Patients describe seeking medical help as one of the most distressing aspects of their ordeal. Many claim doctors dismissed their symptoms as psychological issues linked to underlying depression rather than a drug reaction. Others were told that persistent sexual dysfunction after stopping antidepressants was medically impossible. Consequently, some sufferers spent years searching for answers before discovering others shared their specific pattern of suffering.
Despite recent improvements in awareness, significant gaps remain in understanding and treating this condition. Experts confirmed to the Daily Mail that the FDA is reviewing PSSD again while speaking directly with affected patients. A new agency report could be published within coming months.

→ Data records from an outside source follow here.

(** *** Receiving *)

Section receive.
Context (secret_hex : string) (prefix : list ascii) (content out : list ascii) (body : FileBody) (m : option Z).
Let size : Z := chunk_len content.
Let hash : string := blake3_hex content.
Let context : FileCipherContext :=
  {| cc_direction := "upload"; cc_path := p; cc_content_hash := hash; cc_plaintext_size := size |}.
Hypothesis Hct : ciphertext_of secret_hex prefix context content out.
Hypothesis Hsize : body.(fb_size_bytes) = chunk_len out.

Lemma receive_run v document st :
  upload_ready v.(sv_fs) → v.(sv_fs) !! components body.(fb_path) = Some (EFile out m) →
  components body.(fb_path) ≠ components plain →
  folder_store_read store v.(sv_fs) = (Ok document, v.(sv_fs)) →
  folder_status v.(sv_db) = (Ok st, v.(sv_db)) →
  size ≤ remaining_bytes document.(fd_folder).(fc_size_limit) st.(fs_indexed_bytes) →
  ∃ fs', receive_upload io folder p size hash
           {| ue_shared_secret_hex := secret_hex; ue_nonce_hex := hex_encode prefix |} body v
         = (Ok (plain, hash), with_fs fs' v)
  ∧ holds plain content fs' ∧ made requests (λ k, k = components plain) v.(sv_fs) fs'.
Proof using All.
  intros [Hreq Hplain Htarget Hway _] Hbody Hne Hdoc Hst Hlimit.
  destruct (create_dirs_ok (components (requests_dir folder)) [] (sv_fs v)) as (fs1 & Hrun1 & Hin1 & Hout1).
  { by rewrite requests_key. }
  rewrite requests_key in Hin1, Hout1. fold requests in Hin1, Hout1.
  destruct plain_not_way as [Hpw _]. destruct target_not_way as [Htw _].
  assert (fs1 !! components body.(fb_path) = Some (EFile out m)) as Hbody1.
  { rewrite Hout1; [done|]. intros Hw. destruct (Hreq _ Hw); congruence. }
  destruct (decrypt_file_run io.(in_fs_now) fs1 body.(fb_path) plain secret_hex prefix context content out m Hct
    Hbody1) as (fs2 & Hrun2 & Hh2 & Hk2).
  { by rewrite Hout1. }
  { unfold plain. rewrite plain_key. change [".syncer"; "tmp"; "requests"; uuid_to_string (in_plain_id io) +:+ ".plain"]
      with ([".syncer"; "tmp"; "requests"] ++ [uuid_to_string (in_plain_id io) +:+ ".plain"]).
    rewrite key_snoc. apply has_parent_snoc. right. apply Hin1. exists requests, [].
    split_and!; [|by rewrite app_nil_r|done]. unfold requests, key. by intros [_ ?]%app_nil. }
  assert (made requests (λ k, k = components plain) (sv_fs v) fs2) as Hm2.
  { intros k Hk. rewrite Hk2 by done.
    destruct (on_way_dec requests k) as [Hw|Hw]; [left; split; [done|by apply Hin1]|right; split; [done|by apply Hout1]]. }
  pose proof (made_grown _ _ _ _ Hreq Hm2) as Hg2.
  exists fs2. split_and!; [|done|done].
  unfold receive_upload. rewrite Hsize, (ciphertext_length _ _ _ _ _ Hct). fold size.
  rewrite Z.eqb_refl. cbn [negb]. cbv zeta.
  erewrite bind_Ok; [|exact (fs_at_run (requests_dir folder) _ v _ _ Hrun1)].
  erewrite bind_Ok; [|exact (on_fs_run ServerPeerCrypto _ (with_fs fs1 v) _ _ Hrun2)].
  cbn [cf_content_hash]. rewrite bool_decide_eq_true_2 by done. cbn [negb].
  assert (folder_store_read store fs2 = (Ok document, fs2)) as Hdoc2.
  { apply (config_kept (sv_fs v) fs2 document _ Hdoc Hg2). apply config_not_plain. }
  assert (enforce_folder_limit store size (with_fs fs2 v) = (Ok tt, with_fs fs2 v)) as Hlim.
  { unfold enforce_folder_limit.
    erewrite bind_Ok; [|exact (on_fs_run ServerCore _ (with_fs fs2 v) _ _ Hdoc2)].
    erewrite bind_Ok; [|exact (on_db_run _ (with_fs fs2 v) _ _ Hst)].
    cbv zeta. rewrite (proj2 (Z.ltb_ge _ _)) by done. done. }
  erewrite bind_Ok by exact Hlim. unfold get_st. rewrite M_bind_eq. cbn [with_fs sv_fs].
  fold target. rewrite (try_exists_free fs2 target).
  - cbn [map_err]. by rewrite bind_lift_Ok.
  - rewrite Hk2 by (intros E; by apply plain_not_target). by rewrite Hout1.
  - intros j Hj. assert (on_way [] (key folder d) (take j (components target))) as Hw.
    { rewrite target_key_eq, key_snoc, length_app in *. simpl in Hj.
      rewrite take_app_le by lia. exists (take j (key folder d)), (drop j (key folder d)).
      split_and!; [|by rewrite take_drop|done]. intros E. apply (f_equal length) in E.
      rewrite length_take in E. simpl in E. lia. }
    rewrite Hk2 by (intros E; rewrite E in Hw; by apply plain_not_way).
    destruct (on_way_dec requests (take j (components target))) as [Hw'|Hw'].
    + right. by apply Hin1.
    + rewrite Hout1 by done. by apply Hway.
Qed.
End receive.

(** *** Publishing *)

Lemma commit_run profile size hash content_hash content m v document row :
  v.(sv_fs) !! components plain = Some (EFile content m) →
  file_or_none (v.(sv_fs) !! components target) →
  (∀ k, on_way [] (key folder d) k → dir_or_none (v.(sv_fs) !! k)) →
  folder_store_read store v.(sv_fs) = (Ok document, v.(sv_fs)) →
  entry_row io.(in_db_now) (uploaded_entry io profile p size content_hash) = Ok row →
  ∃ fs', commit_upload io folder profile p size hash plain content_hash v
    = (Ok {| uf_accepted := true; uf_path := p; uf_size_bytes := size; uf_content_hash := hash |},
       with_db (with_files <[rel_str p := row]> v.(sv_db)) (with_fs fs' v))
  ∧ fs' !! components target = Some (EFile content m) ∧ fs' !! components plain = None
  ∧ made (key folder d) (λ k, k = components plain ∨ k = components target) v.(sv_fs) fs'.
Proof using Hp UW Type.
  intros Hplain Htarget Hway Hdoc Hrow.
  destruct (path_parent_snoc target (key folder d) n) as (parent & Hpar & Hparc).
  { by rewrite target_key_eq, key_snoc. }
  destruct (create_dirs_ok (components parent) [] (sv_fs v)) as (fs1 & Hrun1 & Hin1 & Hout1);
    rewrite Hparc in *; [done|].
  destruct plain_not_way as [_ Hpw]. destruct target_not_way as [_ Htw].
  pose proof plain_not_target as Hpt.
  set (fs2 := <[components target := EFile content m]> (delete (components plain) fs1)).
  assert (fs_rename plain target fs1 = (Ok tt, fs2)) as Hrun2.
  { unfold fs_rename, get_st. rewrite M_bind_eq. cbv zeta. rewrite (Hout1 _ Hpw), (Hout1 _ Htw), Hplain.
    assert (has_parent fs1 (components target) = true) as ->;
      [|by destruct Htarget as [-> | (c0 & m0 & ->)]].
    rewrite target_key_eq, key_snoc. apply has_parent_snoc.
    destruct (decide (key folder d = [])); [by left|right]. apply Hin1.
    exists (key folder d), []. by rewrite app_nil_r. }
  assert (made (key folder d) (λ k, k = components plain ∨ k = components target) (sv_fs v) fs2) as Hm.
  { intros k Hk. unfold fs2. rewrite lookup_insert_ne, lookup_delete_ne by (intros E; apply Hk; auto).
    destruct (on_way_dec (key folder d) k) as [Hw|Hw];
      [left; split; [done|by apply Hin1]|right; split; [done|by apply Hout1]]. }
  pose proof (made_grown _ _ _ _ Hway Hm) as Hg.
  assert (folder_store_read store fs2 = (Ok document, fs2)) as Hdoc2.
  { apply (config_kept (sv_fs v) fs2 document _ Hdoc Hg).
    intros [E|E]; [by apply config_not_plain|by apply config_not_target]. }
  exists fs2. split_and!; [|apply lookup_insert_eq| |done].
  - unfold commit_upload. cbv zeta. erewrite bind_Ok.
    2: { unfold publish_uploaded_file. cbn [fst_root folder_store_new]. fold target. cbv zeta. rewrite Hpar.
         erewrite bind_Ok; [|exact (fs_at_run parent _ v _ _ (eq_trans (f_equal (λ c, create_dirs [] c (sv_fs v)) Hparc) Hrun1))].
         exact (fs_at_run target _ (with_fs fs1 v) _ _ Hrun2). }
    erewrite bind_Ok; [|exact (on_fs_run ServerCore _ (with_fs fs2 v) _ _ Hdoc2)].
    erewrite bind_Ok; [|apply on_db_run; cbn [with_fs sv_db]; rewrite upsert_eq; cbn [fe_path uploaded_entry];
      rewrite Hrow; reflexivity]. done.
  - unfold fs2. rewrite lookup_insert_ne by done. apply lookup_delete_eq.
Qed.

End upload.

(** What other requests leave beside the spooled files does not stand in the way. *)
Lemma ready_made `{UL : !UuidLib, UW : !UuidLaws, IL : !IoLib, FJ : !SerdeJson FolderDocument}
    io folder p d n name fs fs' :
  canonical (d ++ [n]) p → name ≠ uuid_to_string io.(in_plain_id) +:+ ".plain" →
  upload_ready io folder p d fs →
  made (key folder [".syncer"; "tmp"; "requests"])
    (λ k, k = key folder [".syncer"; "tmp"; "requests"; name]) fs fs' →
  upload_ready io folder p d fs'.
Proof.
  intros Hp Hne [Hreq Hplain Htarget Hway [document Hdoc]] Hm.
  set (other := key folder [".syncer"; "tmp"; "requests"; name]) in *.
  pose proof (target_hidden p d n Hp) as Hhead.
  destruct (plain_not_way io folder p d n Hp) as [HwrB HwdB].
  destruct (target_not_way folder p d n Hp) as [Htr Htd].
  pose proof (made_grown _ _ _ _ Hreq Hm) as Hg.
  assert (¬ on_way [] (key folder [".syncer"; "tmp"; "requests"]) other) as Hor.
  { intros H%on_way_key. apply prefix_length in H. simpl in H. lia. }
  assert (¬ on_way [] (key folder d) other) as Hod.
  { intros [z E]%on_way_key. apply Hhead. by rewrite E. }
  assert (components (plain_path folder io.(in_plain_id)) ≠ other) as Hpo.
  { rewrite plain_key. intros E%(inj (key folder)). congruence. }
  assert (components (path_push folder (rel_str p)) ≠ other) as Hto.
  { rewrite (rel_key _ _ _ Hp). intros E%(inj (key folder)). apply Hhead. by rewrite E. }
  assert (∀ k, k ≠ other → dir_or_none (fs !! k) → dir_or_none (fs' !! k)) as Hdir.
  { intros k Hk Hd. destruct (Hm k Hk) as [[_ ->]|[_ ->]]; [by right|done]. }
  constructor.
  - intros k Hk. apply Hdir; [by intros ->|by apply Hreq].
  - destruct (Hm (components (plain_path folder io.(in_plain_id)))) as [[? _]|[_ ->]]; [congruence|done|done].
  - destruct (Hm (components (path_push folder (rel_str p)))) as [[? _]|[_ ->]]; done.
  - intros k Hk. apply Hdir; [by intros ->|by apply Hway].
  - exists document. apply (config_kept folder fs fs' document _ Hdoc Hg). by intros E%(inj (key folder)).
Qed.

Lemma uploaded_row `{SJ : !SerdeJson (list BlockHash), UL : !UuidLib} io profile p size hash bh :
  to_json (@nil BlockHash) = Ok bh → 0 ≤ size ≤ i64_max →
  ∃ row, entry_row io.(in_db_now) (uploaded_entry io profile p size hash) = Ok row
  ∧ row.(w_size_bytes) = size ∧ row.(w_content_hash) = Some hash
  ∧ row.(w_sync_state) = "local_available".
Proof.
  intros Hj Hs. unfold entry_row, uploaded_entry. cbn [fe_block_hashes fe_size_bytes fe_version fv_generation].
  rewrite Hj. cbn [map_err mbind result_bind]. unfold i64_try_from_u64.
  rewrite (proj2 (Z.leb_le size i64_max)) by lia. eexists. by split_and!.
Qed.

(** An upload arrives: what a trusted sender encrypted is, after the call, the file
    at the path it named, with the announced hash and size on record; nothing that was
    there changed but for the new directories on the way, and the decrypted copy is
    gone. *)
Lemma upload_run
    `{TL : !TimeLib, SL : !SqlxLib, UL : !UuidLib, UW : !UuidLaws, SJ : !SerdeJson (list BlockHash),
      BL : !Blake3Lib, IL : !IoLib, HL : !HexLib, HW : !HexLaws, AL : !AeadLib, AW : !AeadLaws,
      KL : !KdfLib, FJ : !SerdeJson FolderDocument}
    io folder profile p d n secret_hex prefix content out body m v document st bh :
  canonical (d ++ [n]) p → upload_ready io folder p d v.(sv_fs) →
  ciphertext_of secret_hex prefix
    {| cc_direction := "upload"; cc_path := p; cc_content_hash := blake3_hex content;
       cc_plaintext_size := chunk_len content |} content out →
  v.(sv_fs) !! components body.(fb_path) = Some (EFile out m) → body.(fb_size_bytes) = chunk_len out →
  components body.(fb_path) ≠ components (plain_path folder io.(in_plain_id)) →
  folder_store_read (folder_store_new folder) v.(sv_fs) = (Ok document, v.(sv_fs)) →
  folder_status v.(sv_db) = (Ok st, v.(sv_db)) →
  chunk_len content ≤ remaining_bytes document.(fd_folder).(fc_size_limit) st.(fs_indexed_bytes) →
  to_json (@nil BlockHash) = Ok bh →
  ∃ row fs', write_uploaded_file io folder profile p (chunk_len content) (blake3_hex content)
      {| ue_shared_secret_hex := secret_hex; ue_nonce_hex := hex_encode prefix |} body v
    = (Ok {| uf_accepted := true; uf_path := p; uf_size_bytes := chunk_len content;
             uf_content_hash := blake3_hex content |},
       with_db (with_files <[rel_str p := row]> v.(sv_db)) (with_fs fs' v))
  ∧ row.(w_size_bytes) = chunk_len content ∧ row.(w_content_hash) = Some (blake3_hex content)
  ∧ row.(w_sync_state) = "local_available"
  ∧ holds (path_push folder (rel_str p)) content fs'
  ∧ fs' !! components (plain_path folder io.(in_plain_id)) = None
  ∧ grown v.(sv_fs) fs' (λ k, k = components (plain_path folder io.(in_plain_id))
                              ∨ k = components (path_push folder (rel_str p)))
  ∧ (∀ k, on_way [] (key folder d) k → fs' !! k = Some EDir).
Proof.
  intros Hp Hready Hct Hbody Hbs Hne Hdoc Hst Hlim Hj.
  destruct (receive_run io folder p d n Hp secret_hex prefix content out body m Hct Hbs v document st)
    as (fs1 & Hrun1 & Hh1 & Hm1); [done..|].
  pose proof (made_grown _ _ _ _ (ur_requests _ _ _ _ _ Hready) Hm1) as Hg1.
  destruct Hh1 as [m1 Hh1].
  assert (chunk_len content ≤ i64_max) as Hmax by (by destruct Hct).
  destruct (uploaded_row io profile p (chunk_len content) (blake3_hex content) bh Hj)
    as (row & Hrow & Hr1 & Hr2 & Hr3); [unfold chunk_len in *; lia|].
  pose proof (plain_not_target io folder p d n Hp) as Hpt.
  destruct (target_not_way folder p d n Hp) as [Htw _].
  assert (∀ k, k ≠ components (plain_path folder io.(in_plain_id)) → dir_or_none (v.(sv_fs) !! k) →
    dir_or_none (fs1 !! k)) as Hdir.
  { intros k Hk Hd. destruct (Hm1 k Hk) as [[_ ->]|[_ ->]]; [by right|done]. }
  destruct (commit_run io folder p d n Hp profile (chunk_len content) (blake3_hex content)
    (blake3_hex content) content m1 (with_fs fs1 v) document row) as (fs2 & Hrun2 & Ht2 & Hp2 & Hm2).
  - done.
  - left. change (fs1 !! components (path_push folder (rel_str p)) = None).
    destruct (Hm1 (components (path_push folder (rel_str p)))) as [[? _]|[_ ->]]; [by intros ?|done|].
    apply (ur_target _ _ _ _ _ Hready).
  - intros k Hk. apply Hdir; [|by apply (ur_way _ _ _ _ _ Hready)].
    intros ->. by apply (plain_not_way io folder p d n Hp) in Hk.
  - apply (config_kept folder (sv_fs v) fs1 document _ Hdoc Hg1). by apply config_not_plain.
  - done.
  - exists row, fs2. split_and!; [|done..|by exists m1|done| |].
    + unfold write_uploaded_file. erewrite bind_Ok by exact Hrun1. exact Hrun2.
    + eapply grown_trans.
      * intros k Hk. apply Hg1. intros E. apply Hk. by left.
      * eapply made_grown; [|exact Hm2]. intros k Hk. apply Hdir; [|by apply (ur_way _ _ _ _ _ Hready)].
        intros ->. by apply (plain_not_way io folder p d n Hp) in Hk.
    + intros k Hk. destruct (Hm2 k) as [[_ E]|[Hno _]]; [|exact E|done].
      intros [-> | ->]; [by apply (plain_not_way io folder p d n Hp) in Hk|by apply (target_not_way folder p d n Hp) in Hk].
Qed.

Sertraline was originally developed by Pfizer and first sold under the brand name Zoloft. Today, Viatris markets Zoloft while numerous other companies manufacture generic versions of the drug. A Viatris spokesman affirmed that patient safety is a top priority for their organization. They committed to ensuring appropriate communication of safety information to healthcare professionals and patients in the United States.
The company directed attention to the official prescribing label, which warns that SSRIs may cause sexual dysfunction during treatment. Lauren first shared her experience at the MAHA Summit last May regarding mental health and overmedicalization issues. Now a year-and-a-half after stopping the medication for the second time, Friedman reports ongoing struggles with sexual dysfunction and dulled emotions.
"I understand now why people take their lives who have this condition," she explained in an emotional interview. "It's not because you're depressed, it's because you just can't feel anything." She expressed deep anger toward her doctor after returning six months post-discontinuation to report inability to feel genitals or normal emotions. When asked if he knew of PSSD, the physician replied that while rare, he had actually treated another patient with the same condition previously.
Lauren's sex drive remains dulled today, though she hopes for eventual recovery through medical advancement. "Part of the reason for speaking out is to call for funding and research into this," she said, urging scientists to develop treatments so patients do not suffer in silence. Medical experts now caution that patients should never stop taking antidepressants without first consulting their doctor.